This week, Google.com has released its latest Transparency Report about government demands to remove web-content between June and December 2013. The report shows world’s governments made about 3,100 requests to remove more than 14,000 pieces of content from Blogger, YouTube channel or search results.
The report also shows that the number of requests has decreased from 3,846 in June 2013 to 3,105 in December 2013. Google explained that this was the result of a sudden increase in requests coming from Turkish government that had to contain a series of civil protests between May and August 2013. Additionally, Google reported that the requests from Russia have also increased by 25 percent.
The majority of removals requested by governments targeted the Blogger platform content (1,066 requests), the search engine (nearly 850 requests) and YouTube site (nearly 800 requests). The most popular reason for removal were defamation (38 percent) nudity and obscenity (16 percent) and privacy or national security (11 percent).
The Google Transparency Report also shows that the removal requests are made by government agencies and police or by court orders. Google complied with nearly 90 percent of governmental requests and 50 percent court-ordered requests.
When asked if the government requests of removing unwanted web content was a form of internet censorship, Trevor Callaghan, Google’s Legal Director, answered:
“Our Transparency Report is certainly not a comprehensive view of censorship online. However, it does provide a lens on the things that governments and courts ask us to remove, underscoring the importance of transparency around the processes governing such requests.”

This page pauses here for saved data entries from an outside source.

(* ===== verification/Aead.v ===== *)
(** Authenticated encryption: [src/psa_aead.c], [src/psa_chacha20_poly1305.c].

    An operation buffers its additional data.  Its text it either ciphers as it
    comes ([psa_aead_update] with an output, "streaming") or buffers too
    ([psa_aead_update] with a NULL output, the one-shot calls); the finish then
    gives the tag only, or the text and the tag. *)

From stdpp Require Import base decidable list.
From Stdlib Require Import ZArith Lia.
From Stdlib Require Import Strings.Byte.
From S2P Require Import Prelude.
From S2P Require Import Values.
From S2P Require Import Engine.
From S2P Require Import WolfCrypt.
From S2P Require Import WolfAead.
From S2P Require Import KeyPolicy.
From S2P Require Import KeyFormat.
From S2P Require Import StoreIface.
From S2P Require Import Library.
From S2P Require Import KeyStore.
From S2P Require Import Operation.
From S2P Require Import Ccm.

#[local] Open Scope Z_scope.

(** * Algorithms and sizes *)

Definition PSA_ALG_AEAD_EQUAL (aead_alg_1 aead_alg_2 : Z) : bool :=
  Z.land (Z.lxor aead_alg_1 aead_alg_2)
    (Z.lnot (Z.lor PSA_ALG_AEAD_TAG_LENGTH_MASK PSA_ALG_AEAD_AT_LEAST_THIS_LENGTH_FLAG)) =? 0.

Definition PSA_AEAD_NONCE_MAX_SIZE : Z := 24.
Definition PSA_AEAD_TAG_MAX_SIZE : Z := 16.

Definition PSA_AEAD_NONCE_LENGTH (key_type alg : Z) : Z :=
  if PSA_BLOCK_CIPHER_BLOCK_LENGTH key_type =? 16 then
    if PSA_ALG_AEAD_EQUAL alg PSA_ALG_CCM then 13
    else if PSA_ALG_AEAD_EQUAL alg PSA_ALG_GCM then 12
    else 0
  else if (key_type =? PSA_KEY_TYPE_CHACHA20) && PSA_ALG_AEAD_EQUAL alg PSA_ALG_CHACHA20_POLY1305
  then 12
  else if (key_type =? PSA_KEY_TYPE_XCHACHA20) && PSA_ALG_AEAD_EQUAL alg PSA_ALG_XCHACHA20_POLY1305
  then 24
  else if (key_type =? PSA_KEY_TYPE_ASCON) && PSA_ALG_AEAD_EQUAL alg PSA_ALG_ASCON_AEAD128 then 16
  else 0.

Definition PSA_AEAD_ENCRYPT_OUTPUT_SIZE (key_type alg plaintext_length : Z) : Z :=
  if negb (PSA_AEAD_NONCE_LENGTH key_type alg =? 0)
  then plaintext_length + PSA_ALG_AEAD_GET_TAG_LENGTH alg else 0.

Definition PSA_AEAD_DECRYPT_OUTPUT_SIZE (key_type alg ciphertext_length : Z) : Z :=
  if negb (PSA_AEAD_NONCE_LENGTH key_type alg =? 0)
     && (PSA_ALG_AEAD_GET_TAG_LENGTH alg <? ciphertext_length)
  then ciphertext_length - PSA_ALG_AEAD_GET_TAG_LENGTH alg else 0.

Definition wolfpsa_aead_tag_length (alg : Z) : Z := PSA_ALG_AEAD_GET_TAG_LENGTH alg.

(** SP 800-38D and RFC 8439: additional data, plaintext. *)
Definition wolfpsa_aead_limits : list (Z * Z * Z) :=
  [(PSA_ALG_GCM, 2 ^ 61 - 1, 0xFFFFFFFE0);
   (PSA_ALG_CHACHA20_POLY1305, 2 ^ 64 - 1, UINT32_MAX * 64)].

(** * State *)

(** [nonce_length] and [aad_length] are the lengths of [aead_nonce] and
    [aead_aad]; [aead_input] is the buffered text, NULL when empty, while
    [aead_input_length] also counts streamed text.  [gcm_inited] and
    [ccm_aes_inited] only tell [psa_aead_abort] what to free. *)
Record wolfpsa_aead_ctx {W : WolfCryptAead} {D : WolfCryptAesDirect} : Type := mkAead {
  aead_alg : Z;
  aead_key_type : Z;
  aead_key_bits : Z;
  aead_direction : bool;
  aead_key : list byte;
  aead_nonce : list byte;
  aead_aad : list byte;
  aead_input : list byte;
  aead_input_length : Z;
  aead_ad_expected : Z;
  aead_plaintext_expected : Z;
  aead_tag_length : Z;
  aead_lengths_set : bool;
  aead_ad_started : bool;
  aead_body_started : bool;
  aead_streaming : bool;
  aead_gcm : AesGcm;
  aead_chacha : ChaChaPoly_Aead;
  aead_ccm : ccm_state }.

Section Aead.
Context {C : Config} {E : WolfCryptErr} {K : WolfCryptKeys} {R : WolfCryptRng}.
Context {O : StoreOps} {B : KeyBackend} {W : WolfCryptAead} {D : WolfCryptAesDirect}.

Notation CM := (M (opstate O wolfpsa_aead_ctx)).

Implicit Types c : wolfpsa_aead_ctx.

(** The parts of a context that calls change: lengths, buffers, flags, engines. *)
Definition aead_with_lengths (ad plaintext : Z) c : wolfpsa_aead_ctx :=
mkAead _ _ (aead_alg c) (aead_key_type c) (aead_key_bits c) (aead_direction c) (aead_key c)
  (aead_nonce c) (aead_aad c) (aead_input c) (aead_input_length c) ad plaintext (aead_tag_length c)
  true (aead_ad_started c) (aead_body_started c) (aead_streaming c) (aead_gcm c) (aead_chacha c)
  (aead_ccm c).
Definition aead_with_nonce (nonce : list byte) c : wolfpsa_aead_ctx :=
mkAead _ _ (aead_alg c) (aead_key_type c) (aead_key_bits c) (aead_direction c) (aead_key c)
  nonce (aead_aad c) (aead_input c) (aead_input_length c) (aead_ad_expected c)
  (aead_plaintext_expected c) (aead_tag_length c) (aead_lengths_set c) (aead_ad_started c)
  (aead_body_started c) (aead_streaming c) (aead_gcm c) (aead_chacha c) (aead_ccm c).
Definition aead_with_aad (aad : list byte) c : wolfpsa_aead_ctx :=
mkAead _ _ (aead_alg c) (aead_key_type c) (aead_key_bits c) (aead_direction c) (aead_key c)
  (aead_nonce c) aad (aead_input c) (aead_input_length c) (aead_ad_expected c)
  (aead_plaintext_expected c) (aead_tag_length c) (aead_lengths_set c) true
  (aead_body_started c) (aead_streaming c) (aead_gcm c) (aead_chacha c) (aead_ccm c).
Definition aead_with_input (input : list byte) (n : Z) (streaming : bool) c : wolfpsa_aead_ctx :=
mkAead _ _ (aead_alg c) (aead_key_type c) (aead_key_bits c) (aead_direction c) (aead_key c)
  (aead_nonce c) (aead_aad c) input n (aead_ad_expected c)
  (aead_plaintext_expected c) (aead_tag_length c) (aead_lengths_set c) (aead_ad_started c)
  true streaming (aead_gcm c) (aead_chacha c) (aead_ccm c).
Definition aead_with_engine (g : AesGcm) (h : ChaChaPoly_Aead) (m : ccm_state) c : wolfpsa_aead_ctx :=
mkAead _ _ (aead_alg c) (aead_key_type c) (aead_key_bits c) (aead_direction c) (aead_key c)
  (aead_nonce c) (aead_aad c) (aead_input c) (aead_input_length c) (aead_ad_expected c)
  (aead_plaintext_expected c) (aead_tag_length c) (aead_lengths_set c) (aead_ad_started c)
  (aead_body_started c) (aead_streaming c) g h m.
Definition aead_with_gcm (g : AesGcm) c : wolfpsa_aead_ctx :=
aead_with_engine g (aead_chacha c) (aead_ccm c) c.
Definition aead_with_chacha (h : ChaChaPoly_Aead) c : wolfpsa_aead_ctx :=
aead_with_engine (aead_gcm c) h (aead_ccm c) c.
Definition aead_with_ccm (m : ccm_state) c : wolfpsa_aead_ctx :=
aead_with_engine (aead_gcm c) (aead_chacha c) m c.

Definition psa_aead_abort : CM psa_status_t := set_ctx None;; mret PSA_SUCCESS.

(** An error that ends the operation. *)
Definition aead_fail (status : psa_status_t) : CM psa_status_t := psa_aead_abort;; mret status.

(** * Checks *)

(** The buffer with the new data; it is allocated anew. *)
Definition wolfpsa_aead_append (buf : list byte) (data : input) : CM (psa_status_t * list byte) :=
if is_null data && (0 <? input_length data) then mret (PSA_ERROR_INVALID_ARGUMENT, buf)
else if input_length data =? 0 then mret (PSA_SUCCESS, buf)
else if SIZE_MAX - input_length data <? zlen buf then mret (PSA_ERROR_INSUFFICIENT_MEMORY, buf)
else
  ok ← lib (XMALLOC (zlen buf + input_length data));
  if negb ok then mret (PSA_ERROR_INSUFFICIENT_MEMORY, buf)
  else mret (PSA_SUCCESS, buf ++ input_bytes data).

Definition wolfpsa_aead_lengths_missing c : bool :=
PSA_ALG_AEAD_EQUAL (aead_alg c) PSA_ALG_CCM && negb (aead_lengths_set c).

(** A [nonce_length] of zero: the nonce is not set yet. *)
Definition wolfpsa_aead_check_lengths (alg nonce_length ad_length plaintext_length : Z)
: psa_status_t :=
let len_size := 15 - nonce_length in
if PSA_ALG_AEAD_EQUAL alg PSA_ALG_CCM && negb (nonce_length =? 0) && (len_size <? 8)
   && negb (Z.shiftr plaintext_length (8 * len_size) =? 0)
then PSA_ERROR_INVALID_ARGUMENT
else if existsb (fun '(limit_alg, max_ad, max_plaintext) =>
          PSA_ALG_AEAD_EQUAL alg limit_alg
          && ((max_ad <? ad_length) || (max_plaintext <? plaintext_length))) wolfpsa_aead_limits
then PSA_ERROR_INVALID_ARGUMENT
else if negb (fits_word32 ad_length)
        || negb (PSA_ALG_AEAD_EQUAL alg PSA_ALG_CCM) && negb (fits_word32 plaintext_length)
then PSA_ERROR_NOT_SUPPORTED
else PSA_SUCCESS.

Definition wolfpsa_aead_gcm_check_tag_size (tag_length : Z) : psa_status_t :=
if negb (tag_length =? 4) && negb (tag_length =? 8)
   && ((tag_length <? 12) || (WC_AES_BLOCK_SIZE <? tag_length))
then PSA_ERROR_INVALID_ARGUMENT
else if tag_length <? WOLFSSL_MIN_AUTH_TAG_SZ then PSA_ERROR_NOT_SUPPORTED
else PSA_SUCCESS.

Definition wolfpsa_aead_key_permits_alg (attributes : psa_key_attributes_t) (alg : Z) : bool :=
wolfpsa_aead_alg_permitted (psa_get_key_algorithm attributes) alg
|| wolfpsa_aead_alg_permitted (psa_get_key_enrollment_algorithm attributes) alg.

Google also cites some of the requests and the reasons for complying with them or denying them.
For instance an Australian police officer asked Google to remove two articles about a police shooting a man. Google refused to do so because the articles weren’t offending.
Also, a Brazilian Court requested Google to takedown from search results an article about a police investigation involving a corrupt judge. Google appealed the Superior Court of Justice that ruled the request had no basis. However, when another Brazilian court asked Google to remove 14 blog posts accusing a judge of corruption with no evidence, Google complied with the request.
The report also reveals that the Colombian police requested the removal of several news articles bearing corruption accusations of high-rank police officers. Google refused the removal ‘for reasons of public interest.’
Google also received a request from a CEO of a U.S. credit company that wanted more than 300 search results to vanish because they claimed he was involved in illegal business deals. Google refused to remove them because the court order the CEO invoked was irrelevant for the removal.